▶ _What you need to do_
Only certain lines below are wanted: those starting at the line containing "destruct (Hin i ltac:(by left)) as [x Hx]." and ending at the line containing "map: at most", both included, each retyped exactly.

▶ _Provided information_

(* ===== verification/CheckpointRestoreSpec.v ===== *)
(** * A saved thread comes back; a restore does not use it

    The C functions composed: the thread state that is saved is what the loaded
    checkpoint answers with.  Then what restoring does with memory regions and
    arguments, and what it leaves out. *)
From stdpp Require Import base numbers list strings gmap.
From Stdlib Require Import ZArith Lia.
From S2P Require Import Prelude HostIO Delta Aof RustStr Sass Encoding Cubin Runtime Replay CubinParser Checkpoint CheckpointSpec CheckpointPtx CheckpointRestore.

Open Scope Z_scope.

(** The C string at the start of a buffer *)
Fixpoint c_string (buffer : list Z) : list Z :=
  match buffer with
  | [] => []
  | b :: rest => if b =? 0 then [] else b :: c_string rest
  end.

Lemma c_string_stops bytes rest : 0 ∉ bytes -> c_string (bytes ++ 0 :: rest) = bytes.
Proof.
  induction bytes as [|b bytes IH]; intros Hn; [done|]. apply not_elem_of_cons in Hn as [Hb Hn]. cbn.
  rewrite (proj2 (Z.eqb_neq _ _)) by congruence. by rewrite IH.
Qed.

Lemma write_cstring_fits bytes size buffer : 0 ∉ bytes -> Z.of_nat (length bytes) < size ->
  c_string (write_cstring bytes size buffer) = bytes.
Proof.
  intros Hn Hs. unfold write_cstring. rewrite Nat.min_l, firstn_all by lia. by apply c_string_stops.
Qed.

(** Registers of an array *)
Definition last_named (regs : list CRegisterValue) (r : CRegisterValue) : Prop :=
  exists before after, regs = before ++ r :: after /\ Forall (fun r' => rv_name r' <> rv_name r) after.

Lemma register_entries_other {A} (g : Z -> A) regs name : Forall (fun r' => rv_name r' <> name) regs ->
  forall m, foldl (register_entry g) m regs !! name = m !! name.
Proof.
  induction 1 as [|r regs Hr _ IH]; intros m; [done|]. cbn [foldl]. rewrite IH. unfold register_entry.
  destruct (String.eqb _ _); [done|]. by rewrite lookup_insert_ne.
Qed.

Lemma register_map_last {A} (g : Z -> A) regs r : last_named regs r -> rv_name r <> ""%string ->
  register_map g (Z.of_nat (length regs)) (Some regs) !! rv_name r = Some (g (rv_value r)).
Proof.
  intros (before & after & -> & Hafter) Hne. unfold register_map. rewrite Nat2Z.id, firstn_all, foldl_app. cbn [foldl].
  rewrite register_entries_other by done. unfold register_entry. rewrite (proj2 (String.eqb_neq _ _)) by done.
  by rewrite lookup_insert_eq.
Qed.

Section Calls.
Context `{MapOrder} `{CheckpointJson} (f : features) (env : environment).

Lemma save_state_loads m t ip threads w bytes :
  let path := path_join (cm_checkpoint_dir m) (checkpoint_file_name t) in
  let d := checkpoint_data_of m t None ip threads in
  path ∉ denied w -> write_faults w = [] -> read_fault w = None -> checkpoint_text d = Some bytes ->
  from_utf8 bytes ≫= parse_checkpoint = Some d ->
  exists w', save_checkpoint_with_execution_state m t None ip threads w = (w', Ok path) /\ load_checkpoint path w' = Ok d.
Proof.
  intros path d Hd Hf Hr Ht Hp. destruct (fs_write_Ok path bytes w Hd Hf) as (w' & Hw & Hfile & Hd' & Hr').
  exists w'. split.
  - unfold save_checkpoint_with_execution_state. fold d. rewrite Ht. cbn [ok_or].
    unfold stm_lift, mbind, stm_bind. fold path. by rewrite Hw.
  - unfold load_checkpoint. rewrite (read_text_Ok path w' bytes) by congruence.
    destruct (from_utf8 bytes) as [text|]; [|done]. cbn in Hp |- *. by rewrite Hp.
Qed.

(** Updating the manager leaves the loaded checkpoint. *)
Lemma update_manager_loaded g s : ck_loaded (fst (update_manager env g s)) = ck_loaded (fst s).
Proof.
  destruct s as [c w]. unfold update_manager, get_checkpoint_manager, get_checkpoint_dir, checkpoint_manager_new, create_dir_all.
  destruct (ck_manager c); [done|]. destruct (ck_dir c); case_decide; done.
Qed.

Lemma load_sets_loaded path bytes c w d : from_utf8 bytes = Some path -> load_checkpoint path w = Ok d ->
  exists s, hetgpu_checkpoint_load f env (Some bytes) (c, w) = (s, 0) /\ ck_loaded (fst s) = Some d.
Proof.
  intros Hu Hl. unfold hetgpu_checkpoint_load. rewrite Hu, Hl. eexists. split; [done|].
  destruct (restore_of_checkpoint f d); [by rewrite update_manager_loaded|done].
Qed.

(** [C37] A thread state saved through the C interface is read back: the save
    writes the path of the file into the caller's buffer as a C string; loading
    that path gives back the instruction number, one thread state with the mask,
    and under the name of every register the value of its last entry in the
    array that was passed, whatever the process did before and whatever the
    kernels and modules it had.  The JSON of the saved data is assumed to parse
    to the same data, and the file to be writable. *)
Theorem saved_state_reads_back (s : ckpt_state) (ip t size : Z) (regs preds : list CRegisterValue) (buffer bytes : list Z)
    (out : CThreadState) :
  let m := fst (get_checkpoint_manager env s) in
  let w := snd (snd (get_checkpoint_manager env s)) in
  let path := path_join (cm_checkpoint_dir m) (checkpoint_file_name t) in
  let nregs := Z.of_nat (length regs) in
  let npreds := Z.of_nat (length preds) in
  let d := checkpoint_data_of m t None ip [thread_of_registers ip nregs (Some regs) npreds (Some preds)] in
  path ∉ denied w -> write_faults w = [] -> read_fault w = None -> checkpoint_text d = Some bytes ->
  from_utf8 bytes ≫= parse_checkpoint = Some d ->
  0 ∉ string_bytes path -> from_utf8 (string_bytes path) = Some path -> Z.of_nat (length (string_bytes path)) < size ->
  exists s1 buffer' s2,
    hetgpu_checkpoint_save_with_state env ip nregs (Some regs) npreds (Some preds) (Some buffer) size t s =
      (s1, Some buffer', 0) /\
    hetgpu_checkpoint_load f env (Some (c_string buffer')) s1 = (s2, 0) /\
    hetgpu_checkpoint_get_resume_ip (fst s2) = ip /\
    hetgpu_checkpoint_get_thread_state_count (fst s2) = 1 /\
    (exists ct, hetgpu_checkpoint_get_thread_state 0 (Some out) (fst s2) = (Some ct, 0) /\
       ct_instruction_offset ct = ip /\ ct_active_mask ct = 2 ^ 64 - 1) /\
    forall r name v, last_named regs r -> rv_name r <> ""%string -> from_utf8 name = Some (rv_name r) ->
      hetgpu_checkpoint_get_register 0 (Some name) (Some v) (fst s2) = (Some (rv_value r), 0).
Proof.
  intros m w path nregs npreds d Hd Hf Hr Ht Hp Hz Hu Hs.
  destruct (save_state_loads m t ip _ w bytes Hd Hf Hr Ht Hp) as (w' & Hsave & Hload). fold path in Hsave, Hload.
  unfold hetgpu_checkpoint_save_with_state. destruct (get_checkpoint_manager env s) as [m0 [c0 w0]]. cbn [fst snd] in *.
  subst m w. rewrite Hsave. assert ((0 <? size) = true) as -> by (apply Z.ltb_lt; lia). cbn [fmap option_fmap option_map].
  destruct (load_sets_loaded path (string_bytes path) c0 w' d Hu Hload) as (s2 & Hs2 & Hloaded).
  eexists _, _, s2. split; [done|]. rewrite write_cstring_fits by done. split; [exact Hs2|].
  unfold hetgpu_checkpoint_get_resume_ip, hetgpu_checkpoint_get_thread_state_count, hetgpu_checkpoint_get_thread_state,
    hetgpu_checkpoint_get_register, loaded_thread. rewrite Hloaded.
  split; [done|]. split; [done|]. split; [eexists; split; [done|]; done|].
  intros r name v Hlast Hne Hname. rewrite Hname.
  change (match register_map id nregs (Some regs) !! rv_name r with
    Some val => (Some val, 0) | None => (Some v, -3) end = (Some (rv_value r), 0)).
  unfold nregs. by rewrite (register_map_last id regs r Hlast Hne).
Qed.
End Calls.

(** ** A sample save *)
Definition sample_registers : list CRegisterValue :=
  [mkCRegisterValue "%r1" 5 0; mkCRegisterValue "%rd1" 4096 1; mkCRegisterValue "%r1" 6 0]%string.

Definition sample_state_data : CheckpointData :=
  mkCheckpointData 1 300 [] ∅ None 3 [thread_of_registers 3 3 (Some sample_registers) 0 (Some [])].

Definition sample_state_json : CheckpointJson := {|
  checkpoint_text _ := Some [123; 125]; parse_checkpoint _ := Some sample_state_data;
  fine_grained_text _ := None; parse_fine_grained _ := None; restore_state_text _ := None; parse_restore_state _ := None;
|}.

Definition virtual_backend : features := mkFeatures false false false false.

Lemma saved_state_reads_back_witness :
  exists s1 buffer s2,
    @hetgpu_checkpoint_save_with_state listed_order sample_state_json no_env 3 3 (Some sample_registers) 0 (Some [])
      (Some (replicate 80 0)) 80 300 (ckpt_start, mkWorld ∅ ∅ [] None) = (s1, Some buffer, 0) /\
    @hetgpu_checkpoint_load listed_order sample_state_json virtual_backend no_env (Some (c_string buffer)) s1 = (s2, 0) /\
    hetgpu_checkpoint_get_resume_ip (fst s2) = 3 /\
    hetgpu_checkpoint_get_register 0 (Some (string_bytes "%r1")) (Some 0) (fst s2) = (Some 6, 0).
Proof.
  destruct (@saved_state_reads_back listed_order sample_state_json virtual_backend no_env (ckpt_start, mkWorld ∅ ∅ [] None)
    3 300 80 sample_registers [] (replicate 80 0) [123; 125] (mkCThreadState 0 0 (0, 0, 0) (0, 0, 0) 0 0))
    as (s1 & b & s2 & Hs & Hl & Hip & _ & _ & Hr);
    [apply not_elem_of_empty|vm_compute; reflexivity..| |vm_compute; reflexivity|vm_compute; reflexivity|].
  { refine (bool_decide_unpack _ _). vm_compute. exact I. }
  exists s1, b, s2. split; [exact Hs|]. split; [exact Hl|]. split; [exact Hip|].
  apply (Hr (mkCRegisterValue "%r1" 6 0)); [|discriminate|vm_compute; reflexivity].
  exists (take 2 sample_registers), []. split; [reflexivity|constructor].
Defined.

(** ** What restoring does *)
Definition new_address (region : MemoryRegionRestore) : Z := wrapping_add 64 0x10000000 (rr_size region).

Definition region_mapping (region : MemoryRegionRestore) : Z * Z := (rr_original_addr region, new_address region).

Lemma allocate_regions_Ok regions :
  allocate_regions regions = Ok ((fun r => (rr_original_addr r, new_address r, rr_data r)) <$> regions).
Proof. induction regions as [|r regions IH]; [done|]. cbn -[wrapping_add]. by rewrite IH. Qed.

Lemma apply_allocations_Ok regions : forall s mappings,
  apply_allocations ((fun r => (rr_original_addr r, new_address r, rr_data r)) <$> regions) s mappings =
  Ok (gs_set_remap (foldl (fun m p => <[fst p := snd p]> m) (gs_address_remap s) (region_mapping <$> regions)) s,
      mappings ++ (region_mapping <$> regions)).
Proof.
  induction regions as [|r regions IH]; intros s mappings; [destruct s; by rewrite app_nil_r|].
  cbn -[new_address gs_set_remap]. rewrite IH. cbn -[new_address]. by rewrite <- app_assoc.
Qed.

(** The address that an argument gets: that of the last region which starts there *)
Definition remap_table (regions : list MemoryRegionRestore) (known : gmap Z Z) : gmap Z Z :=
  foldl (fun m p => <[fst p := snd p]> m) known (region_mapping <$> regions).

(** Restoring never fails. *)
Lemma restore_result `{MapOrder} g :
  let s := gr_state g in
  let s' := gs_set_remap (remap_table (gs_memory_regions s) (gs_address_remap s)) s in
  exists res, restore g = Ok (mkGpuRestorer s' (gr_target_backend g), res) /\
    rs_memory_mappings res = region_mapping <$> gs_memory_regions s /\
    rs_remapped_args res = remapped_arg s' <$> gs_kernel_args s /\
    rs_resume_point res = resume_point_of <$> gs_thread_state s /\
    (rs_instrumented res = true <->
       exists t, gs_thread_state s = Some t /\ gs_ptx_source s <> ""%string /\ 0 < te_instruction_offset t).
Proof.
  intros s s'. unfold restore. rewrite allocate_regions_Ok. cbn [mbind outcome_bind]. rewrite apply_allocations_Ok.
  fold (remap_table (gs_memory_regions (gr_state g)) (gs_address_remap (gr_state g))). fold s s'. cbn [mbind outcome_bind].
  unfold resume_text. change (gs_thread_state s') with (gs_thread_state s). change (gs_ptx_source s') with (gs_ptx_source s).
  destruct (gs_thread_state s) as [t|].
  - destruct (negb (String.eqb (gs_ptx_source s) "") && (0 <? te_instruction_offset t)) eqn:Hc; eexists; (split; [done|]);
      split_and!; try done; cbn.
    + apply andb_true_iff in Hc as [Hn Hi]. apply negb_true_iff, String.eqb_neq in Hn. apply Z.ltb_lt in Hi. naive_solver.
    + split; [done|]. intros (t' & [= <-] & Hn & Hi). apply String.eqb_neq in Hn. apply Z.ltb_lt in Hi. by rewrite Hn, Hi in Hc.
  - eexists. split; [done|]. split_and!; try done. cbn. split; [done|]. by intros (? & ? & _).
Qed.

(** Regions of one size get one address. *)
Lemma restore_aliases_equal_sizes r1 r2 : rr_size r1 = rr_size r2 -> new_address r1 = new_address r2.
Proof. unfold new_address. by intros ->. Qed.

(** A loaded checkpoint has no thread state to resume, whatever was saved: the
    text is never instrumented and the caller's resume fields stay. *)
Lemma loaded_checkpoint_not_resumed `{MapOrder} f d st : restore_of_checkpoint f d = Some st ->
  exists g res, restore (gpu_restorer_new f st) = Ok (g, res) /\ rs_instrumented res = false /\
    rs_memory_mappings res = [] /\ rs_resume_point res = None /\
    forall out, cr_resume_instruction_offset (fill_result res out) = cr_resume_instruction_offset out.
Proof.
  intros Hst. assert (gs_thread_state st = None /\ gs_memory_regions st = []) as [Ht Hm].
  { unfold restore_of_checkpoint in Hst. destruct (cd_active_kernels d) as [|k ks].
    - destruct (head _) as [[? ?]|]; [|done]. by injection Hst as <-.
    - destruct (ke_ptx_source k); [|done]. by injection Hst as <-. }
  destruct (restore_result (gpu_restorer_new f st)) as (res & Hr & Hmap & _ & Hp & Hi). cbn [gpu_restorer_new gr_state] in *.
  rewrite Ht, Hm in *. eexists _, res. split; [exact Hr|]. split_and!; try done.
  - apply not_true_is_false. intros Htrue. by apply Hi in Htrue as (? & ? & _).
  - intros out. unfold fill_result. by rewrite Hp.
Qed.

(** The two ways to name the backend differ for an NVIDIA build. *)
Lemma nvidia_is_virtual : let f := mkFeatures true false false false in
  detect_backend f = "nvidia"%string /\ detect_current_backend f = "virtual"%string.
Proof. done. Qed.
Lemma insert_timestamp_sorted x l : StronglySorted older l -> StronglySorted older (insert_by_timestamp x l).
Proof.
  induction 1 as [|y l Hs IH Hy]; [by repeat constructor|]. cbn. destruct (Z.leb_spec (snd x) (snd y)) as [Hle|Hgt].
  - constructor; [by constructor|]. constructor; [done|]. eapply Forall_impl; [exact Hy|]. unfold older. intros; lia.
  - constructor; [done|]. rewrite insert_timestamp_perm. constructor; [unfold older; lia|done].
Qed.

Lemma sort_timestamp_sorted l : StronglySorted older (sort_by_timestamp l).
Proof. induction l as [|x l IH]; [constructor|]. by apply insert_timestamp_sorted. Qed.

Lemma sorted_split (l1 l2 : list (string * Z)) x y : StronglySorted older (l1 ++ l2) -> x ∈ l1 -> y ∈ l2 -> older x y.
Proof. intros Hs Hx Hy. by apply (StronglySorted_app_1_elem_of older l1 l2). Qed.

(** Removing a list of ids *)
Lemma remove_all ids : forall m w, let '(m', w') := foldl remove_compilation (m, w) ids in
  m' = pm_set_active (foldl (fun a id => delete id a) (pm_active_checkpoints m) ids) m /\
  (forall p, (forall id, id ∈ ids -> p <> compile_file m id) -> files w' !! p = files w !! p).
Proof.
  induction ids as [|id ids IH]; intros m w; [by destruct m|]. cbn [foldl remove_compilation].
  specialize (IH (pm_set_active (delete id (pm_active_checkpoints m)) m) (remove_if_exists (compile_file m id) w)).
  destruct (foldl remove_compilation _ ids) as [m' w']. destruct IH as [-> Hf]. split; [done|].
  intros p Hp. rewrite Hf by (intros id' Hid'; apply Hp; by right). unfold remove_if_exists. case_decide; [done|].
  cbn. apply lookup_delete_ne. apply not_eq_sym, Hp. by left.
Qed.

Lemma delete_all {A} (ids : list string) : forall (m : gmap string A) id,
  foldl (fun a id => delete id a) m ids !! id = if bool_decide (id ∈ ids) then None else m !! id.
Proof.
  induction ids as [|i ids IH]; intros m id; [done|]. cbn [foldl]. rewrite IH.
  destruct (decide (id = i)) as [->|Hne].
  - rewrite lookup_delete_eq, (bool_decide_true (i ∈ i :: ids)) by (by left). by destruct (bool_decide _).
  - rewrite lookup_delete_ne by done. erewrite bool_decide_ext; [done|]. rewrite elem_of_cons. naive_solver.
Qed.

Lemma delete_all_size {A} (ids : list string) : forall (m : gmap string A), NoDup ids -> (forall id, id ∈ ids -> is_Some (m !! id)) ->
  Z.of_nat (size (foldl (fun a id => delete id a) m ids)) = Z.of_nat (size m) - Z.of_nat (length ids).
Proof.
  induction ids as [|i ids IH]; intros m Hnd Hin; [cbn; lia|]. apply NoDup_cons in Hnd as [Hni Hnd]. cbn [foldl length].
  destruct (Hin i ltac:(by left)) as [x Hx].
  assert (size m <> 0%nat) by (intros Hz; apply map_size_empty_inv in Hz; subst; done).
  rewrite IH; [|done|].
  - rewrite map_size_delete, Hx. lia.
  - intros id Hid. rewrite lookup_delete_ne by (intros ->; done). apply Hin. by right.
Qed.

Lemma ids_perm `{MapOrder} m : named m ->
  ids_with_timestamps m ≡ₚ (fun e => (fst e, me_timestamp (cc_metadata (snd e)))) <$> map_to_list (pm_active_checkpoints m).
Proof.
  intros Hm. unfold ids_with_timestamps. rewrite (iter_str_perm _ (pm_active_checkpoints m)).
  erewrite list_fmap_ext; [reflexivity|]. intros i [id c] Hi%list_elem_of_lookup_2%elem_of_map_to_list.
  cbn. by rewrite (map_Forall_lookup_1 _ _ _ _ Hm Hi).
Qed.

Definition timestamp_of (c : CompilationCheckpoint) : Z := me_timestamp (cc_metadata c).

(** [C39] Cleaning up keeps the newest checkpoints, whatever the order of the hash
    map: at most the limit of them remains, exactly the surplus is removed, no
    removed checkpoint is newer than a kept one, the kept ones are unchanged, and
    no file of another name is touched. *)
Theorem cleanup_keeps_newest `{MapOrder} (m : CompileManager) (w : world) : named m -> 0 <= pm_max_checkpoints m ->
  let '((m', w'), n) := cleanup_old_checkpoints (m, w) in
  let before := pm_active_checkpoints m in
  let after := pm_active_checkpoints m' in
  n = Z.max 0 (Z.of_nat (size before) - pm_max_checkpoints m) /\
  Z.of_nat (size after) = Z.of_nat (size before) - n /\
  after ⊆ before /\
  (forall id c id' c', before !! id = Some c -> after !! id = None -> after !! id' = Some c' -> timestamp_of c <= timestamp_of c') /\
  (forall p, (forall id, is_Some (before !! id) -> after !! id = None -> p <> compile_file m id) -> files w' !! p = files w !! p).
Proof.
  intros Hm Hmax. unfold cleanup_old_checkpoints. cbn [fst]. set (sorted := sort_by_timestamp _).
  assert (sorted ≡ₚ (fun e => (fst e, timestamp_of (snd e))) <$> map_to_list (pm_active_checkpoints m)) as Hperm
    by (unfold sorted; by rewrite sort_timestamp_perm, ids_perm).
  pose proof (sort_timestamp_sorted (ids_with_timestamps m)) as Hsorted. fold sorted in Hsorted.
  assert (length sorted = size (pm_active_checkpoints m)) as Hlen by (by rewrite Hperm, length_fmap, length_map_to_list).
  assert (forall id c, pm_active_checkpoints m !! id = Some c <-> (id, timestamp_of c) ∈ sorted /\ pm_active_checkpoints m !! id = Some c) as Hin.
  { intros id c. split; [|tauto]. intros Hc. split; [|done]. rewrite Hperm, list_elem_of_fmap. exists (id, c).
    split; [done|]. by apply elem_of_map_to_list. }
  assert (NoDup sorted.*1) as Hnd.
  { rewrite Hperm, <- list_fmap_compose. apply NoDup_fst_map_to_list. }
  assert (forall id t, (id, t) ∈ sorted -> is_Some (pm_active_checkpoints m !! id)) as Hback.
  { intros id t. rewrite Hperm, list_elem_of_fmap. intros ([id' c] & [= -> ->] & Hc). exists c. by apply elem_of_map_to_list. }
  destruct (Z.ltb_spec (pm_max_checkpoints m) (Z.of_nat (length sorted))) as [Hlt|Hge].
  2: { split_and!; try done; [lia|lia|]. intros id c id' c' Hc Hn. congruence. }
  set (k := Z.to_nat (Z.of_nat (length sorted) - pm_max_checkpoints m)). rewrite <- (take_drop k sorted) in Hsorted, Hnd.
  pose proof (remove_all (take k sorted).*1 m w) as Hrm. destruct (foldl remove_compilation (m, w) _) as [m' w'].
  destruct Hrm as [-> Hfiles]. cbn [pm_active_checkpoints pm_set_active].
  rewrite fmap_app in Hnd. apply NoDup_app in Hnd as (Hnd1 & Hdisj & _).
  assert (forall id, id ∈ (take k sorted).*1 -> is_Some (pm_active_checkpoints m !! id)) as Hsome.
  { intros id ((id' & t) & -> & Ht)%list_elem_of_fmap. apply (Hback id' t). rewrite <- (take_drop k sorted). by apply elem_of_app; left. }
  rewrite length_take_le by lia.
  split_and!.
  - lia.
  - rewrite delete_all_size by done. rewrite length_fmap, length_take_le by lia. lia.
  - apply map_subseteq_spec. intros id c. rewrite delete_all. by case_bool_decide.
  - intros id c id' c' Hc Hn Hc'. rewrite delete_all in Hn. case_bool_decide as Hid; [|congruence].
    rewrite delete_all in Hc'. case_bool_decide as Hid'; [done|]. apply Hin in Hc as [Hc _], Hc' as [Hc' _].
    rewrite <- (take_drop k sorted), elem_of_app in Hc, Hc'.
    apply (sorted_split _ _ (id, timestamp_of c) (id', timestamp_of c') Hsorted).
    + destruct Hc as [Hc|Hc]; [done|]. exfalso. apply (Hdisj id Hid). apply list_elem_of_fmap. by eexists (_, _).
    + destruct Hc' as [Hc'|Hc']; [|done]. exfalso. apply Hid'. apply list_elem_of_fmap. by eexists (_, _).
  - intros p Hp. apply Hfiles. intros id Hid. apply Hp; [by apply Hsome|]. rewrite delete_all. by rewrite bool_decide_true.
Qed.

(** ** Samples *)

(** An encoding that can be decoded *)
Definition bytes_base64 : Base64 := {| base64_encode := bytes_string; base64_decode s := Some (string_bytes s) |}.

Lemma bytes_base64_decodes bin : Forall (fun b => 0 <= b < 256) bin ->
  @base64_decode bytes_base64 (@base64_encode bytes_base64 bin) = Some bin.
Proof.
  intros Hb. cbn. f_equal. unfold string_bytes, bytes_string. rewrite String.list_ascii_of_string_of_list_ascii.
  rewrite <- list_fmap_compose. rewrite <- (list_fmap_id bin) at 2. apply list_fmap_ext. intros i b Hi. cbn.
  apply (Forall_lookup_1 _ _ _ _ Hb) in Hi. rewrite N_ascii_embedding by lia. lia.
Qed.

(** A parser that refuses the empty text *)
Definition sample_toolchain : Toolchain := {|
  tc_ast := string; tc_module := string; tc_error := string;
  parse_module_checked s := if String.eqb s "" then Err "empty"%string else Ok s;
  to_llvm_module s := Ok s; print_to_string s := Ok s;
  unexpected_error s := s; error_debug s := s; error_display s := s;
|}.

Definition sample_compile_json : CompileJson := {| compilation_text _ := None; parse_compilation _ := None |}.

Definition sample_timings : timings := mkTimings 100 7 101 102 103 1 2 3 6.

Definition sample_compiler : CheckpointedCompiler := mkCheckpointedCompiler (mkCompileManager "/c" ∅ 300 100) true LlvmGeneration.

Definition sample_spirv (ir : string) : outcome string (list Z) := Ok [3; 2; 35; 7].

Lemma resume_repeats_outcome_witness :
  let '(s', r) := @run_compiler sample_toolchain
    (@compile_with sample_toolchain bytes_base64 sample_compile_json "1" "f:1:1" sample_spirv "ret;" None sample_timings true)
    (sample_compiler, mkWorld ∅ ∅ [] None) in
  r = Ok (mkCompilationResult "checkpoint_100_7" (Some [3; 2; 35; 7]) 6 []) /\
  @resume_with sample_toolchain bytes_base64 (fun _ _ s => (s, Panic)) "checkpoint_100_7" s' =
    (s', Ok (mkCompilationResult "checkpoint_100_7" (Some [3; 2; 35; 7]) 0 [])).
Proof.
  pose proof (@resume_repeats_outcome sample_toolchain bytes_base64 sample_compile_json "1" "f:1:1" sample_spirv "ret;" None
    sample_timings sample_compiler (mkWorld ∅ ∅ [] None) (fun _ _ s => (s, Panic)) bytes_base64_decodes) as Hw.
  assert (forall ir bin, sample_spirv ir = Ok bin -> Forall (fun b => 0 <= b < 256) bin) as Hb
    by (intros ir bin [= <-]; repeat constructor; lia).
  specialize (Hw Hb). cbv zeta in Hw. revert Hw. vm_compute. intros [Hw _]. split; [reflexivity|exact Hw].
Defined.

▶ _Written solution_
  destruct (Hin i ltac:(by left)) as [x Hx].
  assert (size m <> 0%nat) by (intros Hz; apply map_size_empty_inv in Hz; subst; done).
  rewrite IH; [|done|].
  - rewrite map_size_delete, Hx. lia.
  - intros id Hid. rewrite lookup_delete_ne by (intros ->; done). apply Hin. by right.
Qed.

Lemma ids_perm `{MapOrder} m : named m ->
  ids_with_timestamps m ≡ₚ (fun e => (fst e, me_timestamp (cc_metadata (snd e)))) <$> map_to_list (pm_active_checkpoints m).
Proof.
  intros Hm. unfold ids_with_timestamps. rewrite (iter_str_perm _ (pm_active_checkpoints m)).
  erewrite list_fmap_ext; [reflexivity|]. intros i [id c] Hi%list_elem_of_lookup_2%elem_of_map_to_list.
  cbn. by rewrite (map_Forall_lookup_1 _ _ _ _ Hm Hi).
Qed.

Definition timestamp_of (c : CompilationCheckpoint) : Z := me_timestamp (cc_metadata c).

(** [C39] Cleaning up keeps the newest checkpoints, whatever the order of the hash
    map: at most the limit of them remains, exactly the surplus is removed, no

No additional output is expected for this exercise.